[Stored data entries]
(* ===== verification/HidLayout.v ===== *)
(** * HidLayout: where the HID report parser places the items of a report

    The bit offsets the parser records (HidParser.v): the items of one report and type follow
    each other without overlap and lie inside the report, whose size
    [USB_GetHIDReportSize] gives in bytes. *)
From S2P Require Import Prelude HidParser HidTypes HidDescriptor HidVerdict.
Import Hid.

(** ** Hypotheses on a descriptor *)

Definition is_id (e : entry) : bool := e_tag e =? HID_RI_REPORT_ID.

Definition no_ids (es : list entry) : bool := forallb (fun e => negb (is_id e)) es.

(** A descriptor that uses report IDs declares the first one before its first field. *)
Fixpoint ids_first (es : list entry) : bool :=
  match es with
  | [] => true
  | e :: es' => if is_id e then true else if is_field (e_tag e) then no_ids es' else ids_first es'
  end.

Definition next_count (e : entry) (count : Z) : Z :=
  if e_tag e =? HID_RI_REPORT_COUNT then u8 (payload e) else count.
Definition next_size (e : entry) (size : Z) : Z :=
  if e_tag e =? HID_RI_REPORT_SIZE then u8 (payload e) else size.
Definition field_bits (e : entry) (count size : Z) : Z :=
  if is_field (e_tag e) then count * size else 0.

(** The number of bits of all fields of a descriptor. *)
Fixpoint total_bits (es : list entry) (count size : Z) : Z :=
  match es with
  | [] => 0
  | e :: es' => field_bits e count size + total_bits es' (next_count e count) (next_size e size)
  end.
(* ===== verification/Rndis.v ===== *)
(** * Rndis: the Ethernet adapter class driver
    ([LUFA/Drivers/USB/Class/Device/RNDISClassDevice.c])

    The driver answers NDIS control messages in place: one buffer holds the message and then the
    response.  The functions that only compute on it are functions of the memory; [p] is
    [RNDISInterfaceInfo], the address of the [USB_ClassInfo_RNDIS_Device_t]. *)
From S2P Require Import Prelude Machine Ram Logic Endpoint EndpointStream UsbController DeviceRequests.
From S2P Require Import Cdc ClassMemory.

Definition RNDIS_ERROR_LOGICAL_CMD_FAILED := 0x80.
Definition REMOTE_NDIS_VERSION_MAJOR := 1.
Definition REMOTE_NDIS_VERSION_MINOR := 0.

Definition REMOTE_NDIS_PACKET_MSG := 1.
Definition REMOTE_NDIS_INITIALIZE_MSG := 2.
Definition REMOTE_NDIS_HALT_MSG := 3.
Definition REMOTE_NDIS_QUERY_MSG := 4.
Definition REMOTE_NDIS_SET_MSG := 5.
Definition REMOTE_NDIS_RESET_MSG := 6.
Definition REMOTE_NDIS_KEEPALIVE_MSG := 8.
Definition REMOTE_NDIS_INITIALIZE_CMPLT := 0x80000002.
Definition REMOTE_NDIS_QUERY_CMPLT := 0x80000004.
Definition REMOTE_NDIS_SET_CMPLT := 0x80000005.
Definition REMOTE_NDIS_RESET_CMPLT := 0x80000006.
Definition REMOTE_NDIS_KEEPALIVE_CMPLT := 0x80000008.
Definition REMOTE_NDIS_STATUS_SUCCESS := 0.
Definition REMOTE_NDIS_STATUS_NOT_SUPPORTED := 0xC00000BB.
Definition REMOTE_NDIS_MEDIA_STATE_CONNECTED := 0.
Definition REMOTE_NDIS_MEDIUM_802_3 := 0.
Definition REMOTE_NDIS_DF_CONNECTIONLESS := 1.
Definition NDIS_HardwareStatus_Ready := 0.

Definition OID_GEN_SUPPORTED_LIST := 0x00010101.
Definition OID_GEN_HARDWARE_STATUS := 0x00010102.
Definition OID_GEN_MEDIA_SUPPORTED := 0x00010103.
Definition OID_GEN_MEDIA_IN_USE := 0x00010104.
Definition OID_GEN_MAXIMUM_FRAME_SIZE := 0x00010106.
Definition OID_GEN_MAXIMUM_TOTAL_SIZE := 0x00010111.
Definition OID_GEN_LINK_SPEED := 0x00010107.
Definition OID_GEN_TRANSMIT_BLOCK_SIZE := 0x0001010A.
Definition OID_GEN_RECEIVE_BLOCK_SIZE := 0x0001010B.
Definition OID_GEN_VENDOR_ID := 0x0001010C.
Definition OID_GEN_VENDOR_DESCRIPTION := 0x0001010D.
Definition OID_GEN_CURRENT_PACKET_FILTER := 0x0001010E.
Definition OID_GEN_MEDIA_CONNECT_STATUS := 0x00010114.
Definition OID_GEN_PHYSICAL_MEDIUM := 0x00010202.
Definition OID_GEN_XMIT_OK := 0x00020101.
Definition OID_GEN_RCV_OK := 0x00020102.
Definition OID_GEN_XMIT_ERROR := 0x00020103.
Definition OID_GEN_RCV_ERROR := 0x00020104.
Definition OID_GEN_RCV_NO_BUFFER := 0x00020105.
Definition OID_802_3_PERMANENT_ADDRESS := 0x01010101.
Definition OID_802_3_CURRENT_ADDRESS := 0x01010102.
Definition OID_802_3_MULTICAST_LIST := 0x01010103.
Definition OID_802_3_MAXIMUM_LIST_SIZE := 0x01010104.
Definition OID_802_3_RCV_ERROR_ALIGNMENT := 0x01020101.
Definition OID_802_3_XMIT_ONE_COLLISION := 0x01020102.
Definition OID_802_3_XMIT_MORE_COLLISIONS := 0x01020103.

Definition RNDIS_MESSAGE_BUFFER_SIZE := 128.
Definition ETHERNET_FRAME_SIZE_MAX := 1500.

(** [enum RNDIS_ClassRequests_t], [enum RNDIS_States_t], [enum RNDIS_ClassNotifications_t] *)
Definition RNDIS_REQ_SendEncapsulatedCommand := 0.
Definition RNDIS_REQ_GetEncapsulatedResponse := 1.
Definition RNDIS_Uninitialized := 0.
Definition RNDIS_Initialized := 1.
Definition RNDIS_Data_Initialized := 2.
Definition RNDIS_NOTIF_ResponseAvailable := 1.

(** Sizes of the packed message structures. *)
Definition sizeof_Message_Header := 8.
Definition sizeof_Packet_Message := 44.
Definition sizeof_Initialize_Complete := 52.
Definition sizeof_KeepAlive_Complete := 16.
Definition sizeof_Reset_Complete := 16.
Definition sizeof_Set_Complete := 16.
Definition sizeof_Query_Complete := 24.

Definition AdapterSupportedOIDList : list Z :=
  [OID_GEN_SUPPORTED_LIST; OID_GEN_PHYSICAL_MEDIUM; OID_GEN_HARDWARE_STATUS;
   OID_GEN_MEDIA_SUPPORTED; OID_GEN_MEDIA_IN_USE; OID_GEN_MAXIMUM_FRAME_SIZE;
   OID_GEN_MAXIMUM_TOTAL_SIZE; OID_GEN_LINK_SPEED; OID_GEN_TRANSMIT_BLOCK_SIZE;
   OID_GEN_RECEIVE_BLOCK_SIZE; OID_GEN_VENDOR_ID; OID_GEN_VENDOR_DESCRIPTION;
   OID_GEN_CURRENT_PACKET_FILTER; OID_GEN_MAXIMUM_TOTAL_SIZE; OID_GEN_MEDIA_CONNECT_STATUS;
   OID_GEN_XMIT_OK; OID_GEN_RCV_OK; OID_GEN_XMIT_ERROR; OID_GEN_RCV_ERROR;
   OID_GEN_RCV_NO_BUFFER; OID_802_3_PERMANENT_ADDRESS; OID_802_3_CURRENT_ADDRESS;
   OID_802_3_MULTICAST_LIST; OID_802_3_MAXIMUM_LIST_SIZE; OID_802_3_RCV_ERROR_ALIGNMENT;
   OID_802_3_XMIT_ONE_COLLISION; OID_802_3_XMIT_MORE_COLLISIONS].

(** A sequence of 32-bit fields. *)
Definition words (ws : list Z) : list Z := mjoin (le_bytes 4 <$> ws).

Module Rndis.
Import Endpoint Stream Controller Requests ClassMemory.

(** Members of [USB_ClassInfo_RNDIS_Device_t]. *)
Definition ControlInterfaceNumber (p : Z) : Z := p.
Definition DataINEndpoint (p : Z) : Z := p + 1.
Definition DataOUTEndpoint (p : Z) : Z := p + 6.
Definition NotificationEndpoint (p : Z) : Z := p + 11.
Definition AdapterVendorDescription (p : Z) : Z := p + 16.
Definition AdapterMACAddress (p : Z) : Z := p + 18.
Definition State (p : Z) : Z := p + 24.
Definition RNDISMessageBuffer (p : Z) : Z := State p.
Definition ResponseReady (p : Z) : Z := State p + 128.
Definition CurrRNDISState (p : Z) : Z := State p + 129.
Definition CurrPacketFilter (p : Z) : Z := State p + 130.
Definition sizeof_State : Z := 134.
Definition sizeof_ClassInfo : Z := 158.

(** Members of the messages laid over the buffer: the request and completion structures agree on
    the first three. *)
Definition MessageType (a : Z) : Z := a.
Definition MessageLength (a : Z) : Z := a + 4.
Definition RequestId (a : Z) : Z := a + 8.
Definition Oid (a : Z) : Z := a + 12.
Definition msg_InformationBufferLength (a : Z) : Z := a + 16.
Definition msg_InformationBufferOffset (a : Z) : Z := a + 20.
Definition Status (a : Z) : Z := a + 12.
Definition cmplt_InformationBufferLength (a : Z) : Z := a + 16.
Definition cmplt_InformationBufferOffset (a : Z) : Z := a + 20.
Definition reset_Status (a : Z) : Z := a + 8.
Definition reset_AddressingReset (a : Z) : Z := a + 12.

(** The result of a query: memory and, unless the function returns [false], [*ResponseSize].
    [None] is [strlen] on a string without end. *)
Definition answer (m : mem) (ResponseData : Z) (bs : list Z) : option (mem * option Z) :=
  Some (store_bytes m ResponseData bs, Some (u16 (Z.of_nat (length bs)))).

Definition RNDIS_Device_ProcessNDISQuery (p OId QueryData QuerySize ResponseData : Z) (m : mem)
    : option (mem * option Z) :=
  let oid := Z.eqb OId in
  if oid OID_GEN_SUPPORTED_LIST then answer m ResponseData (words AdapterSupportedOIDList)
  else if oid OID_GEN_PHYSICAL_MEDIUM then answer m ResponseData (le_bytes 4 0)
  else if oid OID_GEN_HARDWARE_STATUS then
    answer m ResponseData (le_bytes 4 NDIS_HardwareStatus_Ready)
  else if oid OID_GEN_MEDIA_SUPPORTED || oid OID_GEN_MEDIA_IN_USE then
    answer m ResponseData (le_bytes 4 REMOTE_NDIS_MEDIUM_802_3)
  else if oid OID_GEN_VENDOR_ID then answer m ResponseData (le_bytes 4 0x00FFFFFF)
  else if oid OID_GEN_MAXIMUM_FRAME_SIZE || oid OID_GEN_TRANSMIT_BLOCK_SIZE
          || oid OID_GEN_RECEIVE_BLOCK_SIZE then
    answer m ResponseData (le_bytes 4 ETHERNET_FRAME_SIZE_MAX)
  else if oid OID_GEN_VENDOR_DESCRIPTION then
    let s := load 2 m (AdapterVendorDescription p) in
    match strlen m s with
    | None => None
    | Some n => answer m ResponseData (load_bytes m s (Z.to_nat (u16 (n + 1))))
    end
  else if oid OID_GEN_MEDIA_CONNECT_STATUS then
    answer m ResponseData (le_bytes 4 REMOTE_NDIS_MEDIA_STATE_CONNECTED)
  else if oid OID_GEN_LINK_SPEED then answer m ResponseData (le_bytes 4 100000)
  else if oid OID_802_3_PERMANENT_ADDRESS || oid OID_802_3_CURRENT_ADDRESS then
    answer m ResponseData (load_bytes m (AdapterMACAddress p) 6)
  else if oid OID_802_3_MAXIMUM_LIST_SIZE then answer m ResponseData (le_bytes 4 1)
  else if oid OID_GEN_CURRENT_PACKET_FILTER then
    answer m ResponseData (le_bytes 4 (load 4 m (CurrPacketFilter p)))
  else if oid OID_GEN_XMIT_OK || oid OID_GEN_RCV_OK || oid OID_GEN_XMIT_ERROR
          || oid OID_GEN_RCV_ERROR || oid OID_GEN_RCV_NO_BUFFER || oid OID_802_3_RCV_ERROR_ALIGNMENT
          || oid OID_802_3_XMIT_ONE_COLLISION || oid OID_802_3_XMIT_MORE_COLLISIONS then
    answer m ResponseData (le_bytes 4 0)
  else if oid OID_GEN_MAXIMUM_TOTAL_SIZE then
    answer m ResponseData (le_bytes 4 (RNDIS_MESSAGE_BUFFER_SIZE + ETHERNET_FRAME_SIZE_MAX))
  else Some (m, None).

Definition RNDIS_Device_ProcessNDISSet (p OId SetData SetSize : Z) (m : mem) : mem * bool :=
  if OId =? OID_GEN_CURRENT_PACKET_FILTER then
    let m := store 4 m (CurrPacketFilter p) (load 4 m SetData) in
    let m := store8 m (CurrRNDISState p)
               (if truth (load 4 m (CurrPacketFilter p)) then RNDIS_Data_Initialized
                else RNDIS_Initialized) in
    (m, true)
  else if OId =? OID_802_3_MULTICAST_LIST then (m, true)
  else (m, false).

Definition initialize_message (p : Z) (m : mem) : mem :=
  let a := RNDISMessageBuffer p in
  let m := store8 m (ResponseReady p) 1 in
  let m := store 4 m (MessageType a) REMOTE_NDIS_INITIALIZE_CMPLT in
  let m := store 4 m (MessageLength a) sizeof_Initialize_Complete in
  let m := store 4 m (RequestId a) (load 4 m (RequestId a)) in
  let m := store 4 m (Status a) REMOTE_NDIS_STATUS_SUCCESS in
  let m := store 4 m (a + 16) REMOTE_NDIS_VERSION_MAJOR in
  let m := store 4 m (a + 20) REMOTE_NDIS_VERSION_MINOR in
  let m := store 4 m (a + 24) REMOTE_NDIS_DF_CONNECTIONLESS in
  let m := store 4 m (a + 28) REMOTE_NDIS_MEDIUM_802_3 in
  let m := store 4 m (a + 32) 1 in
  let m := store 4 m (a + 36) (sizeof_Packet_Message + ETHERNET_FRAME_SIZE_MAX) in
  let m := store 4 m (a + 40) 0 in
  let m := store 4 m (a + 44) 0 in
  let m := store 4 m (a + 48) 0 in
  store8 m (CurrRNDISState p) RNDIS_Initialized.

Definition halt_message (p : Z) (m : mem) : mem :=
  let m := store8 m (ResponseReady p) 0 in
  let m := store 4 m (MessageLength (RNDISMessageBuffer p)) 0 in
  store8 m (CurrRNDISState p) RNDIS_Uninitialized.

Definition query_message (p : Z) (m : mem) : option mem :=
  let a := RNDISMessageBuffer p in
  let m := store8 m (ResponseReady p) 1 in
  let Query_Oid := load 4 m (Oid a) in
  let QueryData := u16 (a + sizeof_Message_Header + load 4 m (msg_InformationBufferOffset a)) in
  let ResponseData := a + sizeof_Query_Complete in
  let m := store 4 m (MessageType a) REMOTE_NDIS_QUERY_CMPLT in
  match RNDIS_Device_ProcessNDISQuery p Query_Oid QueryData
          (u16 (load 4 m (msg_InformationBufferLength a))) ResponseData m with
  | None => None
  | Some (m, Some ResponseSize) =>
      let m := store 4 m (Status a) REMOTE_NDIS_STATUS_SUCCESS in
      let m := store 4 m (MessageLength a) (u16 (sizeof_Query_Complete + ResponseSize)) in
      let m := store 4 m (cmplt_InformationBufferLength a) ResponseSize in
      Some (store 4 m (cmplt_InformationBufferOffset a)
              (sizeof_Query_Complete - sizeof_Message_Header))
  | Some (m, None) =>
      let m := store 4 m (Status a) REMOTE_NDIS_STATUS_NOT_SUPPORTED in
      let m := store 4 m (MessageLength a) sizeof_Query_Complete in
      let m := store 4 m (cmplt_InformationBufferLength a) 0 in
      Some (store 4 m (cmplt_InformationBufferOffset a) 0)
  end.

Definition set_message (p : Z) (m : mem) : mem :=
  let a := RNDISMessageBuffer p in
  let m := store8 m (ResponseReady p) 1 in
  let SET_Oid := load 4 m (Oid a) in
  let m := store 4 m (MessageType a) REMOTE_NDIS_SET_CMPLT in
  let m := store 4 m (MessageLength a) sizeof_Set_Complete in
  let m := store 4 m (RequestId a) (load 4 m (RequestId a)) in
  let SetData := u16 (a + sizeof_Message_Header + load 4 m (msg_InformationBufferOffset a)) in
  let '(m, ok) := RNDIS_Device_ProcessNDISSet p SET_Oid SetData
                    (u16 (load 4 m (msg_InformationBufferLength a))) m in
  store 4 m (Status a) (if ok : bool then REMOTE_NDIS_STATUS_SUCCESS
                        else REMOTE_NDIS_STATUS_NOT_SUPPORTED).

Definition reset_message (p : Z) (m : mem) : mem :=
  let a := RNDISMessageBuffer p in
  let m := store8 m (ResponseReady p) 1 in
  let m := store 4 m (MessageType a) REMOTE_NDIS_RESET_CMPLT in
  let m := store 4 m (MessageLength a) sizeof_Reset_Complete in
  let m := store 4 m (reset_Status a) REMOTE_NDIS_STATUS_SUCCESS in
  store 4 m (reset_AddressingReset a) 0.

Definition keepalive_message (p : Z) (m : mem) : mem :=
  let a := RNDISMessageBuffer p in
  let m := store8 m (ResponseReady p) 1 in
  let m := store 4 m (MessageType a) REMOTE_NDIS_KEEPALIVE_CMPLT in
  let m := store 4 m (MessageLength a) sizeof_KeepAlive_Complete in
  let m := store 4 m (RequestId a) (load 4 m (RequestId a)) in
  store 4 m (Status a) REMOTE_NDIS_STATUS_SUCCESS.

- [Requirement]: In the entries above, find the line with "Definition reset_AddressingReset (a" and the line with "Some (store_bytes m", then set down exactly those two and every line between them, nothing else.

- [Task result]:
Definition reset_AddressingReset (a : Z) : Z := a + 12.

(** The result of a query: memory and, unless the function returns [false], [*ResponseSize].
    [None] is [strlen] on a string without end. *)
Definition answer (m : mem) (ResponseData : Z) (bs : list Z) : option (mem * option Z) :=
  Some (store_bytes m ResponseData bs, Some (u16 (Z.of_nat (length bs)))).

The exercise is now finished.